What steps can organizations take to implement AI agents?
Leaders can focus on three important areas:
— Closely review any tech proposal that has a long timeline and requires many people. This
means reviewing all large proposals to determine how gen AI could reduce costs and shorten timelines. Leaders should be particularly skeptical of proposals that purport to incorporate gen AI capabilities, which may be limited or ancillary in terms of the value potential.
—Focus on the biggest problems. Small-scale initiatives generally lead to small-scale outcomes. So companies would do well to identify the largest and most complex tech problems—the ones that are very expensive, with multiyear timelines, and are responsible for serious technical debt—and focus their use of gen AI on solving them.

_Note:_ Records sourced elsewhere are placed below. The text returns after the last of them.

(** [isalpha] and [isalnum] of the C locale. *)
Definition is_alpha (c : ascii) : bool :=
  let n := nat_of_ascii c in ((97 <=? n) && (n <=? 122) || (65 <=? n) && (n <=? 90))%nat.
Definition isalnum (c : ascii) : bool := is_alpha c || is_digit c.

(** The sign of [strcmp] and [strcasecmp]. *)
Definition tolower (c : ascii) : ascii :=
  let n := nat_of_ascii c in if (65 <=? n)%nat && (n <=? 90)%nat then ascii_of_nat (n + 32) else c.
Fixpoint strcmp (a b : cstr) : comparison :=
  match a, b with
  | [], [] => Eq
  | [], _ :: _ => Lt
  | _ :: _, [] => Gt
  | c :: a, d :: b =>
      match (nat_of_ascii c ?= nat_of_ascii d)%nat with Eq => strcmp a b | o => o end
  end.
Definition strcasecmp (a b : cstr) : comparison := strcmp (tolower <$> a) (tolower <$> b).
(** [strcasecmp(a, b) == 0]. *)
Definition strcasecmp_eq (a b : cstr) : bool := bool_decide (tolower <$> a = tolower <$> b).

(** ** Machine integers *)

(** A value of C's [int], [long long] and [unsigned int]: the result of an
    operation reduced to its width in two's complement. *)
Definition wrap (w : Z) (z : Z) : Z := ((z + 2 ^ (w - 1)) `mod` 2 ^ w - 2 ^ (w - 1))%Z.
Definition int32 (z : Z) : Z := wrap 32 z.
Definition int64 (z : Z) : Z := wrap 64 z.
Definition uint32 (z : Z) : Z := (z `mod` 2 ^ 32)%Z.
Definition in_int32 (z : Z) : Prop := (- 2 ^ 31 ≤ z < 2 ^ 31)%Z.
Definition in_int64 (z : Z) : Prop := (- 2 ^ 63 ≤ z < 2 ^ 63)%Z.

Lemma int32_id z : in_int32 z → int32 z = z.
Proof. unfold in_int32, int32, wrap. intros. rewrite Z.mod_small; lia. Qed.

Lemma int32_range z : in_int32 (int32 z).
Proof.
  unfold in_int32, int32, wrap.
  pose proof (Z.mod_pos_bound (z + 2 ^ (32 - 1)) (2 ^ 32)). lia.
Qed.

Lemma int64_id z : in_int64 z → int64 z = z.
Proof. unfold in_int64, int64, wrap. intros. rewrite Z.mod_small; lia. Qed.

Lemma int64_range z : in_int64 (int64 z).
Proof.
  unfold in_int64, int64, wrap.
  pose proof (Z.mod_pos_bound (z + 2 ^ (64 - 1)) (2 ^ 64)). lia.
Qed.

Lemma uint32_range z : (0 ≤ uint32 z < 2 ^ 32)%Z.
Proof. unfold uint32. apply Z.mod_pos_bound. lia. Qed.

(** ** Stateful code that may abort

    A computation on a state [S] that returns an [A], or [None] when the process
    stops (a failed ASSERT, an EXCEPT, a dereference of an invalid pointer). *)
Definition M (S A : Type) : Type := S → option (A * S).

Definition ret {S A} (a : A) : M S A := fun s => Some (a, s).
Definition bind {S A B} (m : M S A) (k : A → M S B) : M S B :=
  fun s => match m s with Some (a, s') => k a s' | None => None end.
Definition get {S} : M S S := fun s => Some (s, s).
Definition modify {S} (f : S → S) : M S unit := fun s => Some (tt, f s).
Definition abort {S A} : M S A := fun _ => None.
Definition of_option {S A} (o : option A) : M S A :=
  fun s => match o with Some a => Some (a, s) | None => None end.
Definition AppendArgsV2Raw (a : ArgList) (args : option cstr) (error_msg : option cstr)
    : bool * ArgList * option cstr :=
  let '(ok, l, e) := split_args args (args_list a) error_msg in (ok, set_args a l, e).

Definition RAW_V2_ARGS_MARKER : ascii := SP.

Definition AppendArgsV1or2Raw (a : ArgList) (args : option cstr) (error_msg : option cstr)
    : bool * ArgList * option cstr :=
  match args with
  | None => (true, a, error_msg)
  | Some (c :: args') =>
      if c =c RAW_V2_ARGS_MARKER then AppendArgsV2Raw a (Some args') error_msg
      else AppendArgsV1Raw a args error_msg
  | Some [] => AppendArgsV1Raw a args error_msg
  end.

Definition AppendArgsFromArgList (a b : ArgList) : ArgList :=
  mkArgList (args_list a ++ args_list b) (input_was_unknown_platform_v1 b) (v1_syntax a).

(** ** Quoting *)

Definition IsV2QuotedString (str : option cstr) : bool :=
  match str with
  | None => false
  | Some s => match skip_while isspace s with c :: _ => c =c DQ | [] => false end
  end.

(** The loop of [V2QuotedToV2Raw] after the opening quote: the text read, and
    the rest from the terminating quote on ([None]: no such quote). *)
Fixpoint v2_unquote (s out : cstr) : cstr * option cstr :=
  match s with
  | [] => (out, None)
  | c :: s' =>
      if c =c DQ then
        match s' with
        | d :: s'' => if d =c DQ then v2_unquote s'' (out ++ [d]) else (out, Some s)
        | [] => (out, Some s)
        end
      else v2_unquote s' (out ++ [c])
  end.

(** [None]: one of the two ASSERTs on the opening quote fails. *)
Definition V2QuotedToV2Raw (v1_input : option cstr) (v2_raw : cstr) (errmsg : option cstr)
    : option (bool * cstr * option cstr) :=
  match v1_input with
  | None => Some (true, v2_raw, errmsg)
  | Some s =>
      match skip_while isspace s with
      | c :: s' =>
          if c =c DQ then Some
            (let '(raw, term) := v2_unquote s' v2_raw in
             match term with
             | None => (false, raw, AddErrorMessage (L "Unterminated double-quote.") errmsg)
             | Some q =>
                 match skip_while isspace (drop 1 q) with
                 | [] => (true, raw, errmsg)
                 | _ => (false, raw, AddErrorMessage
                     (L "Unexpected characters following double-quote.  Did you forget to escape the double-quote by repeating it?  Here is the quote and trailing characters: "
                      ++ q ++ [NL]) errmsg)
                 end
             end)
          else None
      | [] => None
      end
  end.
(* ===== verification/HashTable.v ===== *)
(** * HashTable

    The chained hash table of [condor_utils/HashTable.h], with the iteration
    cursor ([currentBucket], [currentItem]) and the registered iterator
    objects.  A bucket node has an address, so that the cursor and the iterators
    are pointers into the chains, as in the source, and stay valid when other
    nodes are inserted or removed.  The hash function is a parameter, as it is
    for the class. *)
From stdpp Require Import base list strings gmap.
From Stdlib Require Import ZArith Lia Ascii.
From S2P Require Import Prelude.

Inductive duplicateKeyBehavior_t := allowDuplicateKeys | rejectDuplicateKeys | updateDuplicateKeys.

#[export] Instance duplicateKeyBehavior_eq_dec : EqDecision duplicateKeyBehavior_t.
Proof. solve_decision. Defined.

Section HashTable.
Context {K V : Type} `{Countable K}.
Variable hashfcn : K → Z.

(** A node; [addr] stands for its address. *)
Record HashBucket := mkBucket { addr : nat; index : K; value : V }.

(** A registered [HashIterator]: its identity, [m_idx] and [m_cur]. *)
Record HashIterator := mkIter { it_id : nat; m_idx : Z; m_cur : option nat }.

(** [next_addr] is the allocator: every node gets a fresh address. *)
Record HashTable := mkHT {
  tableSize : nat;
  numElems : Z;
  ht : list (list HashBucket);
  duplicateKeyBehavior : duplicateKeyBehavior_t;
  currentBucket : Z;
  currentItem : option nat;
  activeIterators : list HashIterator;
  next_addr : nat;
}.

Definition initialize (behavior : duplicateKeyBehavior_t) : HashTable :=
  mkHT 7 0 (replicate 7 []) behavior (-1) None [] 0.

(** [(int)(hashfcn(index) % tableSize)] *)
Definition slot (size : nat) (k : K) : nat := Z.to_nat (hashfcn k `mod` Z.of_nat size).

(** The chain walk of [lookup], [exists] and [insert]. *)
Fixpoint chain_find (k : K) (c : list HashBucket) : option HashBucket :=
  match c with
  | [] => None
  | b :: c => if decide (index b = k) then Some b else chain_find k c
  end.

(** The bucket array at an index. *)
Definition chain (t : HashTable) (i : nat) : list HashBucket := default [] (ht t !! i).

Definition ht_lookup (t : HashTable) (k : K) : option V :=
  if (numElems t =? 0)%Z then None
  else value <$> chain_find k (chain t (slot (tableSize t) k)).

Definition ht_exists (t : HashTable) (k : K) : Z :=
  if (numElems t =? 0)%Z then (-1)%Z
  else match chain_find k (chain t (slot (tableSize t) k)) with Some _ => 0%Z | None => (-1)%Z end.

(** [maxLoadFactor] is 0.8.  The quotient of two [int]s is at least the double
    0.8 exactly when it is at least 4/5: it is correctly rounded, and otherwise
    differs from 4/5 by more than 2{^-34}. *)
Definition needs_resizing (t : HashTable) : bool :=
  if (length (activeIterators t) =? 0)%nat
  then (4 * Z.of_nat (tableSize t) <=? 5 * numElems t)%Z
  else false.

(** Move one node to the front of its chain in the new array. *)
Definition rehash (newsize : nat) (htcopy : list (list HashBucket)) (b : HashBucket) :=
  alter (cons b) (slot newsize (index b)) htcopy.
(** Merging the V1 text of an environment whose entries V1 can express. *)
Lemma MergeFromV1Raw_text e e0 em :
  env_wf e → env_wf e0 → map_Forall (fun k v => v1_entry_ok (k, v)) (env_map e) →
  Forall (fun kv => v1_safe kv = true) (env_entries e) →
  MergeFromV1Raw e0 (Some (v1_text (env_entries e))) em
  = (true, set_list (mkEnv (envTable e0) true) (env_entries e), em).
Proof. intros He He0 Hok Hs. apply v1_loop_text; [by apply env_entries_Forall|done|done]. Qed.

Lemma set_flag_wf e b : env_wf e → env_wf (mkEnv (envTable e) b).
Proof. by intros [???]. Qed.

(** C33. [Env] is a finite map from non-empty names to values: [SetEnv] inserts
    (and refuses the empty name), [DeleteEnv] removes and reports whether the
    name was there, [GetEnv] looks up, [Clear] empties, [Count] is the number of
    names, and each keeps the invariant of the table. *)
Theorem Env_refines_map e var val :
  env_wf e →
  (let '(ok, e') := SetEnv e var val in
   env_wf e' ∧ ok = bool_decide (var ≠ []) ∧
   env_map e' = if ok then <[var := val]> (env_map e) else env_map e) ∧
  (let '(ok, e') := DeleteEnv e var in
   env_wf e' ∧ ok = bool_decide (is_Some (env_map e !! var)) ∧
   env_map e' = delete var (env_map e)) ∧
  GetEnv e var = env_map e !! var ∧
  (env_wf (Env_Clear e) ∧ env_map (Env_Clear e) = ∅) ∧
  Env_Count e = Z.of_nat (size (env_map e)).
Proof.
  intros He. pose proof He as [Hwf Hb Hne]. split_and!.
  - destruct var as [|c var]; [done|].
    destruct (SetEnv_spec e (c :: var) val He) as (e' & -> & ? & ? & _); done.
  - destruct var as [|c var].
    + simpl. assert (env_map e !! [] = None) as Hn.
      { destruct (env_map e !! []) eqn:E; [|done]. by apply Hne in E. }
      rewrite Hn, delete_id by done. done.
    + destruct (DeleteEnv_spec e (c :: var) He) as (e' & -> & ? & ?); done.
  - apply (lookup_remove_spec MyStringHash (envTable e) var Hwf).
  - destruct (ht_clear_wf MyStringHash (envTable e) Hwf) as [? Hm].
    split; [done|done|]. unfold env_map. simpl. rewrite Hm. apply map_Forall_empty.
  - apply (ht_clear_wf MyStringHash (envTable e) Hwf).
  - destruct (env_entries_spec e He) as (_ & Hp & Hent). unfold Env_Count.
    rewrite (wf_num _ _ Hwf). f_equal. rewrite <- length_map_to_list, <- Hp, Hent.
    unfold entries. by rewrite length_fmap.
Qed.

Lemma Env_refines_map_witness :
  let e := snd (SetEnv Env_new (L "PATH") (L "/bin")) in
  env_wf e ∧ GetEnv (snd (SetEnv e (L "PATH") (L "/usr/bin"))) (L "PATH") = Some (L "/usr/bin").
Proof.
  destruct (SetEnv_spec Env_new (L "PATH") (L "/bin") Env_new_wf ltac:(done)) as (e & E & He & _).
  rewrite E. cbn [snd]. split; [done|].
  destruct (Env_refines_map e (L "PATH") (L "/usr/bin") He) as (Hs & _).
  destruct (SetEnv e (L "PATH") (L "/usr/bin")) as [ok e']. destruct Hs as (Hw & -> & Hm).
  cbn [snd]. destruct (Env_refines_map e' (L "PATH") [] Hw) as (_ & _ & -> & _).
  rewrite Hm, bool_decide_true by done. apply lookup_insert_eq.
Defined.

(** C40. V2 text: merging into [e0] what [getDelimitedStringV2Raw] wrote for
    [e], marked or not, succeeds and gives the entries of [e] over those of [e0], for every
    value whatsoever (quotes, white space, newlines, delimiters).  The tables satisfy the
    invariant, the names are not empty and have no [=], and the no-value mark is only on
    names with an unexpanded macro. *)
Theorem V2Raw_Env_roundtrip e e0 mark em :
  env_wf e → env_wf e0 → map_Forall (fun k v => entry_ok (k, v)) (env_map e) →
  ∃ e', MergeFromV2Raw e0 (Some (snd (getDelimitedStringV2Raw e [] mark))) em = (true, e', em) ∧
        env_wf e' ∧ env_map e' = env_map e ∪ env_map e0.
Proof.
  intros He He0 Hok. eexists. split; [by apply MergeFromV2Raw_text|]. by apply set_entries_union.
Qed.

(** [getDelimitedStringV1or2Raw] picks V1 exactly when every entry is
    safe, and either way [MergeFromV1or2Raw] tells the two apart and reads the
    entries back. *)
Theorem V1or2Raw_Env_roundtrip e e0 em :
  env_wf e → env_wf e0 → map_Forall (fun k v => v1_entry_ok (k, v)) (env_map e) →
  ∃ text e', getDelimitedStringV1or2Raw e [] NUL = (true, text) ∧
    MergeFromV1or2Raw e0 (Some text) em = (true, e', em) ∧
    env_wf e' ∧ env_map e' = env_map e ∪ env_map e0 ∧
    (Forall (fun kv => v1_safe kv = true) (env_entries e) → input_was_v1 e' = true) ∧
    (¬ Forall (fun kv => v1_safe kv = true) (env_entries e) → head text = Some RAW_V2_ENV_MARKER).
Proof.
  intros He He0 Hok. unfold getDelimitedStringV1or2Raw, getDelimitedStringV1Raw.
  change (NUL =c NUL) with true. cbn iota.
  pose proof (set_entries_union e (mkEnv (envTable e0) true) He (set_flag_wf e0 true He0)) as [Hw1 Hm1].
  destruct (decide (Forall (fun kv => v1_safe kv = true) (env_entries e))) as [Hs|Hs].
  - rewrite v1_write_text by done. do 2 eexists. split; [done|].
    pose proof (MergeFromV1Raw_text e e0 em He He0 Hok Hs) as Hm.
    pose proof (env_entries_Forall e v1_entry_ok He Hok) as Hf.
    assert (MergeFromV1or2Raw e0 (Some (v1_text (env_entries e))) em
            = MergeFromV1Raw e0 (Some (v1_text (env_entries e))) em) as ->.
    { destruct (env_entries e) as [|kv l]; [done|]. apply Forall_cons in Hf as [Hkv _].
      destruct (env_text_cons kv Hkv) as (c & t & Et & Hc).
      assert (∃ u, v1_text (kv :: l) = c :: u) as [u Eu].
      { destruct l; simpl; rewrite Et; simpl; eauto. }
      unfold MergeFromV1or2Raw. rewrite Eu. destruct (Ascii.eqb_spec c RAW_V2_ENV_MARKER); [|done].
      by subst. }
    split; [exact Hm|]. split; [done|]. split; [done|]. split; [|done]. intros _.
    destruct (set_list_spec (env_entries e) (mkEnv (envTable e0) true)) as (_ & -> & _);
      [by apply set_flag_wf| |done].
    eapply Forall_impl; [exact Hf|]. intros kv Hkv. apply Hkv.
  - destruct (v1_write_unsafe (env_entries e) None true [] Hs) as (s & em' & -> & _).
    cbn iota. change (length (@nil ascii)) with 0%nat.
    replace (if (0 <? length s)%nat then take 0 s else s) with (@nil ascii) by (by destruct s).
    assert (map_Forall (fun k v => entry_ok (k, v)) (env_map e)) as Hok2.
    { intros k v Hkv. by apply Hok in Hkv as [? _]. }
    pose proof (MergeFromV2Raw_text e e0 true em He He0 Hok2) as Hm.
    pose proof (set_entries_union e e0 He He0) as [Hw2 Hm2].
    destruct (join_args_marker (env_text <$> env_entries e)) as [u Hu].
    unfold getDelimitedStringV2Raw in *. change ([] ++ [RAW_V2_ENV_MARKER]) with [SP] in *. cbn [snd] in Hm.
    do 2 eexists. split; [done|].
    unfold MergeFromV1or2Raw. rewrite Hu in Hm |- *. change (SP =c RAW_V2_ENV_MARKER) with true. cbn iota.
    split; [exact Hm|]. done.
Qed.

(** Environments built by assignments. *)
Lemma set_list_new (P : cstr * cstr → Prop) l :
  Forall (fun kv => fst kv ≠ []) l → Forall P l →
  env_wf (set_list Env_new l) ∧ map_Forall (fun k v => P (k, v)) (env_map (set_list Env_new l)).
Proof.
  intros Hl HP. destruct (set_list_spec l Env_new Env_new_wf Hl) as (Hw & _ & Hm).
  split; [done|]. rewrite Hm. change (env_map Env_new) with (∅ : gmap cstr cstr).
  assert (∀ m : gmap cstr cstr, map_Forall (fun k v => P (k, v)) m →
    map_Forall (fun k v => P (k, v)) (foldl (fun m kv => <[fst kv := snd kv]> m) m l)) as H.
  { clear Hl Hw Hm. induction HP as [|[k v] l Hk _ IH]; intros m Hm; [done|].
    apply IH. by apply map_Forall_insert_2. }
  apply H, map_Forall_empty.
Qed.

Definition sample_entries : list (cstr * cstr) :=
  [(L "PATH", L "/bin:/usr/bin"); (L "MSG", L "it's; a 'test'"); (L "$$(X)", NO_ENVIRONMENT_VALUE)].

Lemma sample_ok : Forall v1_entry_ok sample_entries.
Proof.
  repeat constructor; cbn [fst snd]; try done; try set_solver;
    try (intros c [= <-]; reflexivity); vm_compute; eauto.
Qed.

Lemma sample_wf : env_wf (set_list Env_new sample_entries) ∧
  map_Forall (fun k v => v1_entry_ok (k, v)) (env_map (set_list Env_new sample_entries)).
Proof. apply set_list_new; [by repeat constructor|apply sample_ok]. Qed.

Lemma V2Raw_Env_roundtrip_witness :
  let e := set_list Env_new sample_entries in
  ∃ e', MergeFromV2Raw Env_new (Some (snd (getDelimitedStringV2Raw e [] true))) None
        = (true, e', None) ∧
        env_wf e' ∧ env_map e' = env_map e ∪ env_map Env_new.
Proof.
  destruct sample_wf as [Hw Hok].
  apply (V2Raw_Env_roundtrip (set_list Env_new sample_entries) Env_new true None Hw Env_new_wf).
  intros k v Hkv. by apply Hok in Hkv as [? _].
Defined.

Lemma V1or2Raw_Env_roundtrip_witness :
  let e := set_list Env_new sample_entries in
  ∃ text e', getDelimitedStringV1or2Raw e [] NUL = (true, text) ∧
    MergeFromV1or2Raw Env_new (Some text) None = (true, e', None) ∧
    env_map e' = env_map e ∪ env_map Env_new ∧ head text = Some SP.
Proof.
  destruct sample_wf as [Hw Hok].
  destruct (V1or2Raw_Env_roundtrip (set_list Env_new sample_entries) Env_new None
              Hw Env_new_wf Hok) as (text & e' & H1 & H2 & H3 & H4 & _ & H5).
  exists text, e'. split_and!; [done..|]. apply H5.
  intros Hs. rewrite List.Forall_forall in Hs.
  assert (v1_safe (L "MSG", L "it's; a 'test'") = true) as Hx.
  { apply Hs. vm_compute. repeat first [left; reflexivity | right]. }
  vm_compute in Hx. discriminate.
Defined.
Lemma wp_store (s : TM) a t t' (Q : unit → TM → Prop) :
  heap s !! a = Some t → Q tt (set_heap (<[a := t']> (heap s)) s) → wp (store a t') s Q.
Proof. intros Ha HQ. unfold wp, store. by rewrite Ha. Qed.

Definition tick (s : TM) : TM := mkTM (heap s) (timer_list s) (list_tail s) (timer_ids s)
  (in_timeout s) (did_reset s) (did_cancel s) (next_addr s) (freed s) (fired s) (S (ticks s)).

(** *** The walk *)

(** What the walk finds in [l]. *)
Definition found_spec (s : TM) (id : Z) (l : list nat) (r : option nat * option nat) : Prop :=
  match r with
  | (Some a, prev) => ∃ l1 l2 t, l = l1 ++ a :: l2 ∧ prev = last l1 ∧
                        heap s !! a = Some t ∧ tid t = id ∧
                        ∀ b tb, b ∈ l1 → heap s !! b = Some tb → tid tb ≠ id
  | (None, _) => ∀ b tb, b ∈ l → heap s !! b = Some tb → tid tb ≠ id
  end.

Lemma find_timer_wp (s : TM) id l : ∀ l0,
  (∀ a, a ∈ l → is_Some (heap s !! a)) →
  (∀ b tb, b ∈ l0 → heap s !! b = Some tb → tid tb ≠ id) →
  wp (find_timer id l (last l0)) s (fun r s' => s' = s ∧ found_spec s id (l0 ++ l) r).
Proof.
  induction l as [|a l IH]; intros l0 Hl H0; cbn [find_timer].
  { wp_steps. split; [done|]. simpl. by rewrite app_nil_r. }
  destruct (Hl a) as [t Ht]; [set_solver|]. wp_step. eapply wp_deref; [done|].
  destruct (Z.eqb_spec (tid t) id) as [E|E].
  - wp_steps. split; [done|]. by exists l0, l, t.
  - replace (Some a) with (last (l0 ++ [a])) by (by rewrite last_snoc).
    replace (l0 ++ a :: l) with ((l0 ++ [a]) ++ l) by (by rewrite <- app_assoc).
    apply IH; [set_solver|]. intros b tb Hx. apply elem_of_app in Hx as [?| ->%list_elem_of_singleton]; [eauto|].
    intros Hb. by simplify_eq.
Qed.

Lemma find_timer_inv X (s : TM) id :
  inv X s → wp (find_timer id (timer_list s) None) s
              (fun r s' => s' = s ∧ found_spec s id (timer_list s) r).
Proof.
  intros Hi. apply (find_timer_wp s id (timer_list s) []); [|set_solver].
  intros a Ha. apply (inv_dom _ _ Hi). by left.
Qed.
Lemma unit_records_ok u : unit_ok u → Forall record_ok (unit_records u).
Proof.
  destruct u as [r|l]; simpl.
  - intros [? _]. by repeat constructor.
  - intros [Hl _]. constructor; [done|]. apply Forall_app. split; [|by repeat constructor].
    eapply Forall_impl; [exact Hl|]. by intros r [? _].
Qed.

Lemma Write_nonempty r : snd (Write r) ≠ [].
Proof.
  unfold Write. destruct (WriteBody r); cbn [snd]; intros E%(f_equal length);
    rewrite !length_app in E; cbn [length] in E; lia.
Qed.

(** Reading whole records. *)
Lemma open_loop_records l : ∀ fuel o rest,
  Forall record_ok l → (length l ≤ fuel)%nat →
  open_loop hashFunction strict fuel o (text_of l ++ rest)
  = open_loop hashFunction strict (fuel - length l) (foldl (open_step hashFunction) o l) rest.
Proof.
  induction l as [|r l IH]; intros fuel o rest Hl Hf; simpl in *.
  { by rewrite Nat.sub_0_r. }
  apply Forall_cons in Hl as [Hr Hl]. destruct fuel as [|fuel]; [lia|]. cbn [open_loop].
  unfold text_of. rewrite fmap_cons. simpl concat. rewrite <- app_assoc.
  destruct (ReadLogEntry_Write strict r (text_of l ++ rest) Hr) as [_ E].
  unfold text_of in E. rewrite E. simpl. apply IH; [done|lia].
Qed.

Lemma text_of_length l : (length l ≤ length (text_of l))%nat.
Proof.
  induction l as [|r l IH]; [done|]. unfold text_of in *. rewrite fmap_cons. simpl.
  rewrite length_app. pose proof (Write_nonempty r). destruct (snd (Write r)); [done|]. simpl. lia.
Qed.

Lemma text_of_app l1 l2 : text_of (l1 ++ l2) = text_of l1 ++ text_of l2.
Proof. unfold text_of. by rewrite fmap_app, concat_app. Qed.
Lemma text_of_cons r l : text_of (r :: l) = snd (Write r) ++ text_of l.
Proof. done. Qed.
(* ===== verification/CheckEvents.v ===== *)
(** * CheckEvents

    The consistency checks of DAGMan on the events of a user log,
    [condor_utils/check_events.cpp]: a hash table from job ids to counters, a
    check after each event and one of all jobs at the end.  A check sets the
    message and the result only when something is wrong; both are threaded
    through as a pair.  A [JobInfo *] of the table is owned by its entry, so that
    a change through the pointer is a change of the value of the entry. *)
From stdpp Require Import base list strings gmap.
From Stdlib Require Import ZArith Lia.
From S2P Require Import Prelude HashTable.
Open Scope Z_scope.

(** ** Data *)

Record CondorID := mkID { _cluster : Z; _proc : Z; _subproc : Z }.
#[export] Instance CondorID_eq : EqDecision CondorID.
Proof. solve_decision. Defined.
#[export] Instance CondorID_countable : Countable CondorID.
Proof.
  refine (inj_countable' (fun i => (_cluster i, _proc i, _subproc i))
    (fun '(c, p, s) => mkID c p s) _). by intros [].
Defined.

(** [hashFuncJobID] *)
Definition hashFuncJobID (key : CondorID) : Z :=
  let result := Z.lxor (Z.lxor (int32 (_cluster key * 29)) (int32 (_proc key * 7))) (_subproc key) in
  uint32 (if result <? 0 then - result else result).

Definition ULOG_SUBMIT : Z := 0.
Definition ULOG_EXECUTE : Z := 1.
Definition ULOG_EXECUTABLE_ERROR : Z := 2.
Definition ULOG_JOB_TERMINATED : Z := 5.
Definition ULOG_JOB_ABORTED : Z := 9.
Definition ULOG_POST_SCRIPT_TERMINATED : Z := 16.

Record ULogEvent := mkEvent { eventNumber : Z; cluster : Z; proc : Z; subproc : Z }.

Record JobInfo := mkInfo {
  submitCount : Z;
  errorCount : Z;
  abortCount : Z;
  termCount : Z;
  postScriptCount : Z;
}.
Definition JobInfo_new : JobInfo := mkInfo 0 0 0 0 0.
Definition TotalEndCount (i : JobInfo) : Z := int32 (abortCount i + termCount i).

Definition count_submit i := mkInfo (int32 (submitCount i + 1)) (errorCount i) (abortCount i) (termCount i) (postScriptCount i).
Definition count_error i := mkInfo (submitCount i) (int32 (errorCount i + 1)) (abortCount i) (termCount i) (postScriptCount i).
Definition count_abort i := mkInfo (submitCount i) (errorCount i) (int32 (abortCount i + 1)) (termCount i) (postScriptCount i).
Definition count_term i := mkInfo (submitCount i) (errorCount i) (abortCount i) (int32 (termCount i + 1)) (postScriptCount i).
Definition count_post i := mkInfo (submitCount i) (errorCount i) (abortCount i) (termCount i) (int32 (postScriptCount i + 1)).

Inductive check_event_result_t := EVENT_OKAY | EVENT_BAD_EVENT | EVENT_ERROR | EVENT_WARNING.
#[export] Instance result_eq : EqDecision check_event_result_t.
Proof. solve_decision. Defined.

Definition ALLOW_NONE : Z := 0.
Definition ALLOW_ALMOST_ALL : Z := Z.shiftl 1 0.
Definition ALLOW_TERM_ABORT : Z := Z.shiftl 1 1.
Definition ALLOW_RUN_AFTER_TERM : Z := Z.shiftl 1 2.
Definition ALLOW_GARBAGE : Z := Z.shiftl 1 3.
Definition ALLOW_EXEC_BEFORE_SUBMIT : Z := Z.shiftl 1 4.
Definition ALLOW_DOUBLE_TERMINATE : Z := Z.shiftl 1 5.
Definition ALLOW_DUPLICATE_EVENTS : Z := Z.shiftl 1 6.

—Get ahead of the talent, technology, and operating-model implications. As the multiagent approach scales, leaders will need to understand and plan for the business implications. These include rethinking their talent strategy and reskilling programs, adapting their operating models accordingly, and reevaluating their operating and capital expenditures.
The evolution of AI agents is only just beginning, with many learnings and discoveries still to come. Much of the work in the field of AI agents is moving out of the lab to full scale. AI agents offer new capabilities to help reimagine the ways that people work across organizations of all industries and sizes.